(* ===== verification/ApiFacts.v ===== *)
(** * What the browser API gives away

    An answer depends on the rows of the principal's organization only, and
    only a live session with the route's permission gets one. *)
From S2P Require Import Prelude GoStrings GoNumbers GoJson GoIo Domain Security Reconcile PgStore AuditChain.
From S2P Require Import Gateway Config Http Sessions Api.
From S2P Require Graph.
From S2P Require GraphFacts.
From S2P Require Imports.
Open Scope string_scope.
Open Scope list_scope.

(** ** One tenant's rows *)

(** The databases hold the same rows of an organization in the tables the API
    reads. *)
Record same_tenant (org : string) (d1 d2 : AppDB) : Prop := {
  sm_assets : filter (fun kr => pa_org kr.2 = org) (d_assets (gd_inventory (ad_gateway d1)))
            = filter (fun kr => pa_org kr.2 = org) (d_assets (gd_inventory (ad_gateway d2)));
  sm_relationships : filter (fun kr => pr_org kr.2 = org) (d_relationships (gd_inventory (ad_gateway d1)))
                   = filter (fun kr => pr_org kr.2 = org) (d_relationships (gd_inventory (ad_gateway d2)));
  sm_changes : filter (fun kr => pg_org kr.2 = org) (d_changes (gd_inventory (ad_gateway d1)))
             = filter (fun kr => pg_org kr.2 = org) (d_changes (gd_inventory (ad_gateway d2)));
  sm_findings : filter (fun kr => fi_org kr.2 = org) (ad_findings d1) = filter (fun kr => fi_org kr.2 = org) (ad_findings d2);
  sm_connectors : filter (fun kr => cn_org kr.2 = org) (gd_connectors (ad_gateway d1))
                = filter (fun kr => cn_org kr.2 = org) (gd_connectors (ad_gateway d2));
  sm_collectors : filter (fun kr => co_org kr.2 = org) (gd_collectors (ad_gateway d1))
                = filter (fun kr => co_org kr.2 = org) (gd_collectors (ad_gateway d2));
  sm_audit : filter (fun e => ev_org e = org) (gd_audit (ad_gateway d1)) = filter (fun e => ev_org e = org) (gd_audit (ad_gateway d2));
  sm_criticality : forall id a, d_assets (gd_inventory (ad_gateway d1)) !! id = Some a -> pa_org a = org ->
    ad_criticality d1 !! id = ad_criticality d2 !! id }.

(** ** Traversals *)

Section Traversals.
Context `{Graph.SqlOrder}.

(** What a traversal reads of the tables. *)
Definition tenant_tables (org : string) (t1 t2 : Graph.Tables) : Prop :=
  (forall id, (id, org) ∈ Graph.t_assets t1 <-> (id, org) ∈ Graph.t_assets t2) /\
  filter (fun e => r_org e = org) (Graph.t_relationships t1) ≡ₚ filter (fun e => r_org e = org) (Graph.t_relationships t2) /\
  NoDup (r_id <$> Graph.t_relationships t1).

Lemma remove_dups_perm {A} `{EqDecision A} (l1 l2 : list A) : l1 ≡ₚ l2 -> remove_dups l1 ≡ₚ remove_dups l2.
Proof.
  intros E. apply NoDup_Permutation; [apply NoDup_remove_dups..|]. intros x. by rewrite !elem_of_remove_dups, E.
Qed.

Lemma filter_tenant org (P : Relationship -> Prop) `{!forall e, Decision (P e)} (l1 l2 : list Relationship) :
  (forall e, P e -> r_org e = org) -> filter (fun e => r_org e = org) l1 ≡ₚ filter (fun e => r_org e = org) l2 -> filter P l1 ≡ₚ filter P l2.
Proof.
  intros HP E. assert (forall l : list Relationship, filter P (filter (fun e => r_org e = org) l) = filter P l) as Hf; [|by rewrite <- (Hf l1), <- (Hf l2), E].
  intros l. rewrite list_filter_filter_l; [done|]. exact HP.
Qed.

Lemma followed_org org e : Graph.followed org e = true -> r_org e = org.
Proof. unfold Graph.followed. intros [Ho%bool_decide_eq_true _]%andb_true_iff. done. Qed.

Lemma pg_loop_tenant org reverse max t1 t2 : tenant_tables org t1 t2 ->
  forall levels level seen frontier nodes depth,
  Graph.pg_loop t1 org reverse max levels level seen frontier nodes depth = Graph.pg_loop t2 org reverse max levels level seen frontier nodes depth.
Proof.
  intros (_ & E & _). induction levels as [|levels IH]; intros level seen frontier nodes depth; [done|]. cbn [Graph.pg_loop].
  destruct frontier as [|f frontier]; [done|].
  assert (forall visited limit, Graph.next_targets t1 org reverse (f :: frontier) visited limit = Graph.next_targets t2 org reverse (f :: frontier) visited limit) as ->.
  { intros visited limit. unfold Graph.next_targets. f_equal. apply Graph.order_by_rows.
    - apply remove_dups_perm. f_equiv. apply (filter_tenant org); [|done]. intros e [He _]. by apply followed_org.
    - rewrite list_fmap_id. apply NoDup_remove_dups. }
  destruct (foldl _ _ _) as [seen' next]. destruct (_ <? _)%Z; [done|]. destruct next; apply IH.
Qed.

Lemma TraversePostgres_tenant org t1 t2 start depth max reverse : tenant_tables org t1 t2 ->
  Graph.TraversePostgres t1 org start depth max reverse = Graph.TraversePostgres t2 org start depth max reverse.
Proof.
  intros Ht. pose proof Ht as (Ha & E & Hn). unfold Graph.TraversePostgres. do 2 (destruct (_ || _); [done|]).
  assert (Graph.asset_exists t1 org start = Graph.asset_exists t2 org start) as -> by (unfold Graph.asset_exists; by apply bool_decide_ext).
  destruct (Graph.asset_exists _ _ _); [cbn [negb]|done]. rewrite (pg_loop_tenant _ _ _ _ _ Ht).
  destruct (Graph.pg_loop _ _ _ _ _ _ _ _ _ _) as [[nodes d]|]; [cbn [mbind result_bind]|done].
  do 2 f_equal. unfold Graph.edges_among. apply Graph.order_by_rows.
  - apply (filter_tenant org); [|done]. intros e [He _]. by apply followed_org.
  - eapply sublist_NoDup; [exact Hn|apply fmap_sublist, sublist_filter].
Qed.

End Traversals.

(** ** Rows *)

Lemma rows_of_eq {A} (org_of : A -> string) org (t1 t2 : gmap string A) :
  filter (fun kr => org_of kr.2 = org) t1 = filter (fun kr => org_of kr.2 = org) t2 -> rows_of org_of org t1 = rows_of org_of org t2.
Proof. unfold rows_of. by intros ->. Qed.

Lemma elem_of_rows {A} (org_of : A -> string) org (t : gmap string A) k r : (k, r) ∈ rows_of org_of org t <-> t !! k = Some r /\ org_of r = org.
Proof. unfold rows_of. by rewrite elem_of_map_to_list, map_lookup_filter_Some. Qed.

(** A row of the organization is in both tables or in neither. *)
Lemma row_of {A} (org_of : A -> string) org (t1 t2 : gmap string A) k r : rows_of org_of org t1 = rows_of org_of org t2 -> org_of r = org ->
  t1 !! k = Some r -> t2 !! k = Some r.
Proof. intros E Ho Hk. apply (elem_of_rows org_of org). rewrite <- E. by apply elem_of_rows. Qed.

Section Answers.
Context `{SqlText, Graph.SqlOrder, SqlTimeOrder, RangeOrder, UnicodeCase} (c : Config) (json_error : string -> string).

Section Tenant.
Variables (org : string) (d1 d2 : AppDB).
Hypothesis Hsame : same_tenant org d1 d2.

Let Hassets := rows_of_eq _ _ _ _ (sm_assets _ _ _ Hsame).
Let Hrelationships := rows_of_eq _ _ _ _ (sm_relationships _ _ _ Hsame).

Lemma overview_tenant : overview d1 org = overview d2 org.
Proof. unfold overview. by rewrite Hassets, Hrelationships. Qed.

Lemma asset_json_tenant id a : d_assets (gd_inventory (ad_gateway d1)) !! id = Some a -> pa_org a = org ->
  asset_json d1 id a = asset_json d2 id a.
Proof. intros Hid Ho. unfold asset_json. by rewrite (sm_criticality _ _ _ Hsame id a). Qed.

Lemma asset_tenant id : asset d1 org id = asset d2 org id.
Proof.
  unfold asset. destruct (d_assets (gd_inventory (ad_gateway d1)) !! id) as [a|] eqn:E1; destruct (d_assets (gd_inventory (ad_gateway d2)) !! id) as [b|] eqn:E2;
    cbn [mbind option_bind]; try done.
  - destruct (decide (pa_org a = org)) as [Ha|Ha].
    + pose proof (row_of _ _ _ _ _ _ Hassets Ha E1) as E. rewrite E2 in E. injection E as ->. rewrite !bool_decide_true by done. f_equal. by apply asset_json_tenant.
    + rewrite (bool_decide_false (pa_org a = org)) by done. case_bool_decide as Hb; [|done].
      pose proof (row_of _ _ _ _ _ _ (eq_sym Hassets) Hb E2) as E. rewrite E1 in E. by injection E as ->.
  - case_bool_decide as Ha; [|done]. pose proof (row_of _ _ _ _ _ _ Hassets Ha E1). congruence.
  - case_bool_decide as Hb; [|done]. pose proof (row_of _ _ _ _ _ _ (eq_sym Hassets) Hb E2). congruence.
Qed.

Lemma assets_tenant r : assets d1 org r = assets d2 org r.
Proof.
  unfold assets. rewrite Hassets. f_equal. do 2 f_equal. f_equal. apply list_fmap_ext. intros _ [id a] Hin%list_elem_of_lookup_2.
  apply subseteq_take, subseteq_drop in Hin. rewrite Graph.order_by_perm in Hin. apply list_elem_of_filter in Hin as [_ Hin]. cbn [fst snd].
  rewrite <- Hassets in Hin. apply elem_of_rows in Hin as [Hid Ho]. by apply asset_json_tenant.
Qed.

Lemma graph_tables_tenant : tenant_tables org (graph_tables (gd_inventory (ad_gateway d1))) (graph_tables (gd_inventory (ad_gateway d2))).
Proof.
  assert (forall d id, (id, org) ∈ Graph.t_assets (graph_tables (gd_inventory (ad_gateway d)))
    <-> exists a, (id, a) ∈ rows_of pa_org org (d_assets (gd_inventory (ad_gateway d)))) as Ha.
  { intros d id. cbn [graph_tables Graph.t_assets]. rewrite list_elem_of_fmap. setoid_rewrite elem_of_rows. split.
    - intros ([k a] & [= -> Ho] & Hin%elem_of_map_to_list). by exists a.
    - intros (a & Hid & <-). exists (id, a). by rewrite elem_of_map_to_list. }
  assert (forall d, filter (fun e => r_org e = org) (Graph.t_relationships (graph_tables (gd_inventory (ad_gateway d))))
    ≡ₚ (fun kr => relationship_of kr.1 kr.2) <$> rows_of pr_org org (d_relationships (gd_inventory (ad_gateway d)))) as Hr.
  { intros d. cbn [graph_tables Graph.t_relationships]. rewrite filter_fmap_list. apply fmap_Permutation. unfold rows_of. by rewrite map_to_list_filter. }
  split_and!.
  - intros id. by rewrite !Ha, Hassets.
  - by rewrite !Hr, Hrelationships.
  - cbn [graph_tables Graph.t_relationships]. rewrite <- list_fmap_compose. apply NoDup_fst_map_to_list.
Qed.

Lemma assetRoute_tenant route r : assetRoute c d1 org route r = assetRoute c d2 org route r.
Proof.
  unfold assetRoute. destruct (split_on _ route) as [|? [|id [|kind [|]]]]; try done; [by rewrite asset_tenant|].
  destruct (bool_decide _); [|done]. unfold traversal. by rewrite (TraversePostgres_tenant _ _ _ _ _ _ _ graph_tables_tenant).
Qed.

(** Two databases with the same rows of the principal's organization answer
    every request alike. *)
Lemma api_tenant p r : pr_organization p = org -> api c json_error d1 p r = api c json_error d2 p r.
Proof.
  intros Hp. unfold api, changes, findings, connectors, collectors, audits. rewrite Hp, overview_tenant, assets_tenant, assetRoute_tenant.
  rewrite (rows_of_eq _ _ _ _ (sm_changes _ _ _ Hsame)), (rows_of_eq _ _ _ _ (sm_findings _ _ _ Hsame)),
    (rows_of_eq _ _ _ _ (sm_connectors _ _ _ Hsame)), (rows_of_eq _ _ _ _ (sm_collectors _ _ _ Hsame)), (sm_audit _ _ _ Hsame). done.
Qed.

End Tenant.
End Answers.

^^^^^^^^

**Assignment**
Work out the number of lines in the records containing the word "visited". Write only that number.

**Result of the task**
2